Nicholas Siddall QC analyses a recent judgment of the Employment Appeal Tribunal and the guidance there given as to the correct approach to case management by an Employment Tribunal.
The facts of the claim in in Liverpool NHS-v-Poullis  EAT 9 (HHJ Taylor) shall be wearily familiar to many practitioners. The Claimant had served an initial ET1 which appeared to assert 8 Protected Disclosures (“PDs”) and 16 allegations of detriment. The Respondent sought further and better particulars of the Claimant’s case (“F&BPs”) which led to various iterations of the claim culminating in a document which advanced 17 PDs and 60 allegations of detriment.
At an initial case management hearing the Employment Tribunal had listed the matter for a PH on 3 possible bases (including an application for a deposit) with permission to the Respondent to confirm by a certain date which of the same were to be advanced.
At a later case management hearing a separate Employment Tribunal sought to ‘cancel’ the hearing of the Respondent’s deposit application and the Respondent appealed contending that this was an error of law.
The primary issue in the appeal was whether there could be said to have been a material change in circumstances such as to allow the second Employment Tribunal properly to cancel the deposit PH. The appeal also discussed whether the identification of such a change in circumstances was jurisdictional or a matter of discretion for the Employment Tribunal. The EAT considered that it was better to express no view on that issue as it was not material to its eventual decision. It did however doubt HHJ Hand QC’s statement in Serco-v-Ltd v Wells  ICR 768 was correct or binding (see paragraph 43) and suggested that this issue may merit consideration in a future appeal.
Case Management Guidance
In the course of its judgment the EAT gave guidance on two practices often seen of Employment Tribunals, and why they ought to be avoided, in a manner which shall be useful to practitioners going forward.

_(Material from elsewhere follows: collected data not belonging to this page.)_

(* ===== verification/HttpJson.v ===== *)
(** * Request bodies

    decodeJSON of transport/http/handler (and its copies decodeChatJSON,
    decodeMessageJSON, decodeUserJSON): one JSON object of at most 1 MiB
    with known fields only; the query parameters read as integers; and the
    bodies of internal/dto decoded that way. *)

From Stdlib Require Import Ascii.
From stdpp Require Import base strings list.
From S2P Require Import Prelude GoStrings Utf8 Json JsonCodec JsonStruct Errors MessageService ChatService AuthService UserService.

(** ** The scanner of encoding/json

    A decoder that reads from a limited reader reports the limit when it
    needs a byte past it, and a syntax error when one comes first:
    [incomplete s] says that no byte of [s] is a syntax error and that the
    value [s] begins does not end in [s]. *)
Inductive scan_state : Type :=
| SBegin | SBeginOrEmpty | SKey | SKeyOrEmpty
| SStr | SEsc | SU (n : nat)
| SNeg | SZero | SInt | SDot | SDot0 | SE | SESign | SE0
| SWord (rest : string)
| SEndValue.
Inductive scan_ctx : Type := PKey | PValue | PArr.
Abbreviation scanner := (scan_state * list scan_ctx)%type.

Definition end_value (stack : list scan_ctx) (c : ascii) : option scanner :=
  if is_ws c then Some (SEndValue, stack)
  else match stack with
       | [] => None
       | PKey :: st => if Ascii.eqb c ":" then Some (SBegin, PValue :: st) else None
       | PValue :: st =>
           if Ascii.eqb c "," then Some (SKey, PKey :: st)
           else if Ascii.eqb c "}" then Some (SEndValue, st) else None
       | PArr :: st =>
           if Ascii.eqb c "," then Some (SBegin, PArr :: st)
           else if Ascii.eqb c "]" then Some (SEndValue, st) else None
       end.

Definition begin_value (stack : list scan_ctx) (c : ascii) : option scanner :=
  if is_ws c then Some (SBegin, stack)
  else if Ascii.eqb c "{" then Some (SKeyOrEmpty, PKey :: stack)
  else if Ascii.eqb c "[" then Some (SBeginOrEmpty, PArr :: stack)
  else if Ascii.eqb c quote then Some (SStr, stack)
  else if Ascii.eqb c "-" then Some (SNeg, stack)
  else if Ascii.eqb c "0" then Some (SZero, stack)
  else if Ascii.eqb c "t" then Some (SWord "rue", stack)
  else if Ascii.eqb c "f" then Some (SWord "alse", stack)
  else if Ascii.eqb c "n" then Some (SWord "ull", stack)
  else if is_digit c then Some (SInt, stack)
  else None.

Definition begin_key (st : scan_state) (stack : list scan_ctx) (c : ascii) : option scanner :=
  if is_ws c then Some (st, stack) else if Ascii.eqb c quote then Some (SStr, stack) else None.

Definition is_e (c : ascii) : bool := Ascii.eqb c "e" || Ascii.eqb c "E".

(** The byte after the digits of the integer part, of the fraction. *)
Definition after_int (stack : list scan_ctx) (c : ascii) : option scanner :=
  if Ascii.eqb c "." then Some (SDot, stack) else if is_e c then Some (SE, stack) else end_value stack c.
Definition after_frac (stack : list scan_ctx) (c : ascii) : option scanner :=
  if is_e c then Some (SE, stack) else end_value stack c.

Definition scan_step (st : scan_state) (stack : list scan_ctx) (c : ascii) : option scanner :=
  match st with
  | SBegin => begin_value stack c
  | SBeginOrEmpty =>
      if is_ws c then Some (SBeginOrEmpty, stack)
      else if Ascii.eqb c "]" then end_value stack c else begin_value stack c
  | SKey => begin_key SKey stack c
  | SKeyOrEmpty => if Ascii.eqb c "}" then Some (SEndValue, tail stack) else begin_key SKeyOrEmpty stack c
  | SStr =>
      if Ascii.eqb c quote then Some (SEndValue, stack)
      else if Ascii.eqb c backslash then Some (SEsc, stack)
      else if (byte_z c <? 32)%Z then None else Some (SStr, stack)
  | SEsc =>
      if Ascii.eqb c "u" then Some (SU 3, stack)
      else match simple_escape c with Some _ => Some (SStr, stack) | None => None end
  | SU n => if is_hex c then Some (match n with O => SStr | S k => SU k end, stack) else None
  | SNeg => if Ascii.eqb c "0" then Some (SZero, stack) else if is_digit c then Some (SInt, stack) else None
  | SZero => after_int stack c
  | SInt => if is_digit c then Some (SInt, stack) else after_int stack c
  | SDot => if is_digit c then Some (SDot0, stack) else None
  | SDot0 => if is_digit c then Some (SDot0, stack) else after_frac stack c
  | SE => if Ascii.eqb c "+" || Ascii.eqb c "-" then Some (SESign, stack)
          else if is_digit c then Some (SE0, stack) else None
  | SESign => if is_digit c then Some (SE0, stack) else None
  | SE0 => if is_digit c then Some (SE0, stack) else end_value stack c
  | SWord (String a r) =>
      if Ascii.eqb a c then Some (if str_empty r then SEndValue else SWord r, stack) else None
  | SWord EmptyString => None
  | SEndValue => end_value stack c
  end.

Fixpoint scan (st : scanner) (s : string) : option scanner :=
  match s with
  | EmptyString => Some st
  | String c r => match scan_step st.1 st.2 c with Some st' => scan st' r | None => None end
  end.
Definition incomplete (s : string) : bool := bool_decide (is_Some (scan (SBegin, []) s)).

(** ** decodeJSON *)
Definition maxAuthBodyBytes : N := 1048576.
Definition maxChatBodyBytes : N := 1048576.
Definition maxMessageBodyBytes : N := 1048576.
Definition maxUserPatchBytes : N := 1048576.

(** A struct type: the names of its fields, and its decoding. *)
Record dto (T : Type) := mkDto {
  dto_fields : list string;
  dto_get : list (string * json) → T * bool
}.
Arguments mkDto {T}. Arguments dto_fields {T}. Arguments dto_get {T}.

Definition known_field {T} (d : dto T) (key : string) : bool :=
  existsb (λ f, names_field f key) (dto_fields d).

(** Decode, with DisallowUnknownFields, of a value that was read. *)
Definition decode_into {T} (d : dto T) (j : json) : option T :=
  kvs ← struct_members j;
  let '(x, fit) := dto_get d kvs in
  if forallb (λ kv, known_field d kv.1) kvs && fit then Some x else None.

Definition is_container (j : json) : bool :=
  match j with JObj _ | JArr _ => true | _ => false end.

Definition invalid_body : error := Validation "invalid json body" None.
Definition body_too_large : error := Validation "request body too large" None.
Definition not_single : error := Validation "request body must be a single json object" None.

(** One [dec.Decode]: the next value and what follows it; [EofHere] is
    [io.EOF], [LimitHere] the reader's limit.  [cut] says that the body
    goes on past the limit.  A value that is not an object or array ends
    at the byte after it. *)
Inductive decoded : Type :=
| ValueRead (j : json) (rest : string)
| SyntaxHere
| EofHere
| LimitHere.
Definition decode_next (cut : bool) (s : string) : decoded :=
  if str_empty (skip_ws s) then if cut then LimitHere else EofHere
  else match read_value (S (2 * String.length s)) s with
       | Some (j, rest) => if cut && str_empty rest && negb (is_container j) then LimitHere else ValueRead j rest
       | None => if cut && incomplete s then LimitHere else SyntaxHere
       end.

(** The decoders of the four handler files, which differ in the name of
    the limit.  The causes of the errors, which no response shows, are left
    out. *)
Definition decode_limited {T} (limit : N) (d : dto T) (body : string) : result error T :=
  let cut := (limit <? N.of_nat (String.length body))%N in
  let s := if cut then str_take (N.to_nat limit) body else body in
  match decode_next cut s with
  | LimitHere => Err body_too_large
  | SyntaxHere | EofHere => Err invalid_body
  | ValueRead j rest =>
      match decode_into d j with
      | None => Err invalid_body
      | Some x =>
          match decode_next cut rest with
          | EofHere => Ok x
          | ValueRead (JObj []) _ | ValueRead JNull _ => Err not_single
          | _ => Err invalid_body
          end
      end
  end.

Definition decodeJSON {T} : dto T → string → result error T := decode_limited maxAuthBodyBytes.
Definition decodeChatJSON {T} : dto T → string → result error T := decode_limited maxChatBodyBytes.
Definition decodeMessageJSON {T} : dto T → string → result error T := decode_limited maxMessageBodyBytes.
Definition decodeUserJSON {T} : dto T → string → result error T := decode_limited maxUserPatchBytes.

(** The integer parameters of a query. *)
Definition queryInt (raw : string) (def : Z) : Z :=
  if str_empty (TrimSpace raw) then def else default def (Atoi raw).
Definition queryIntChats : string → Z → Z := queryInt.
Definition queryIntMessages : string → Z → Z := queryInt.

(** ** internal/dto: the bodies *)
Definition RegisterRequest_dto : dto RegisterRequest :=
  mkDto ["email"; "nickname"; "password"] (λ kvs,
    let '(e, a) := string_field "email" kvs in
    let '(n, b) := string_field "nickname" kvs in
    let '(p, c) := string_field "password" kvs in (mkRegister e n p, a && b && c)).
Definition LoginRequest_dto : dto LoginRequest :=
  mkDto ["email"; "password"] (λ kvs,
    let '(e, a) := string_field "email" kvs in
    let '(p, b) := string_field "password" kvs in (mkLogin e p, a && b)).
Definition RefreshRequest_dto : dto string := mkDto ["refresh_token"] (string_field "refresh_token").
Definition LogoutRequest_dto : dto string := mkDto ["refresh_token"] (string_field "refresh_token").
Definition CreateDirectChatRequest_dto : dto string := mkDto ["user_id"] (string_field "user_id").
Definition CreateGroupChatRequest_dto : dto CreateGroupChatRequest :=
  mkDto ["title"; "avatar_url"; "member_ids"] (λ kvs,
    let '(t, a) := string_field "title" kvs in
    let '(u, b) := opt_string_field "avatar_url" kvs in
    let '(m, c) := strings_field "member_ids" kvs in (mkCreateGroup t u m, a && b && c)).
Definition AddChatMembersRequest_dto : dto (list string) := mkDto ["user_ids"] (strings_field "user_ids").
Definition CreateMessageRequest_dto : dto CreateMessageRequest :=
  mkDto ["text"; "reply_to_id"] (λ kvs,
    let '(t, a) := string_field "text" kvs in
    let '(r, b) := opt_string_field "reply_to_id" kvs in (mkCreateMessage t r, a && b)).
Definition PatchMessageRequest_dto : dto string := mkDto ["text"] (string_field "text").
Definition PatchUserRequest_dto : dto PatchUserRequest :=
  mkDto ["nickname"; "first_name"; "last_name"; "avatar_url"] (λ kvs,
    let '(n, a) := opt_string_field "nickname" kvs in
    let '(f, b) := opt_string_field "first_name" kvs in
    let '(l, c) := opt_string_field "last_name" kvs in
    let '(v, d) := opt_string_field "avatar_url" kvs in (mkPatchUser n f l v, a && b && c && d)).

i) Early Provision of F&BPs and Determination of Amendments at the first PH
The EAT was clear that the parties owed a duty to collaborate in accordance with the overriding objective and that any applications to amend ought generally to be determined at the first PH of a claim. The EAT said this:
8.…If a preliminary hearing for case management ends with a party being sent away to provide additional information this generally should be seen as a failure. It almost always is the start of a process of expansion of the pleaded case, often resulting in applications for amendment and/or strike out which rarely advance the overriding objective. An employment judge cannot make a success of a preliminary hearing for case management if the parties do not co-operate. The parties in accordance with their duty to assist in the application of the overriding objective should do all that they reasonably can to seek to ensure that the issues can be identified and any applications for amendment be determined at the first preliminary hearing for case management, which in many cases should be the only one necessary. The overriding objective is advanced by focusing on the core issues in claims and, particularly in discrimination and public interest disclosure claims, by bringing them to a hearing without excessive interlocutory wrangling. Where the turn is taken in the direction of repeated particularisation of the pleaded case, and numerous preliminary hearings for case management are held, the parties and the employment tribunal are rarely the winners.”
ii) Avoidance of Listing ill-defined PHs
The EAT was also critical of the first Employment Tribunal having listed the matter for a 1 day PH with a ‘shopping list’ of issues which that PH may consider. Further at the time of the initial listing the Respondent had not clarified the precise basis on which it advanced any or all of its applications.
Once again the EAT deprecated this practice. It observed that listing a hearing on such a basis may force a later Employment Tribunal to entertain the same (there being no material change in circumstances) where they enjoyed little real merit.
The EAT said this
“46. …I do not consider it is good practice simply to order that the preliminary hearing will determine such applications as the parties, or one of them, advances, but there should be a provision for the matter to be considered by an employment judge to decide whether a preliminary hearing is appropriate and, if so, what applications are to be determined, having full regard to the overriding objective. Determination of whether a preliminary hearing will be held, and what applications will be determined, should be in the control of the employment judge, not the parties. There may also be circumstances in which a judge considers that a preliminary hearing would be appropriate if brought on speedily but that the potential for saving of time and/or cost would diminish as the matter proceeds towards a hearing. A situation should be avoided in which the holding of a preliminary hearing was in accordance with the overriding objective at the time it was fixed, but thereafter ceases to be so, but the employment tribunal is powerless to vacate it. It may be appropriate to make it clear in the order that the preliminary hearing is fixed for a specific date and that if it is not conducted on that date the order will lapse so that it would be necessary for the application to be renewed before consideration is given to re-listing a preliminary hearing. It is also always important that the employment tribunal seeks to avoid time and expense being incurred in preparation for an application that does not proceed.”
It appears likely that the words of HHJ Taylor shall be oft-cited and feature regularly in the first case management PH of a claim. They contain points which assist both Claimants and Respondents and it is to be hoped that Employment Tribunals respond to the common-sense points which they advance.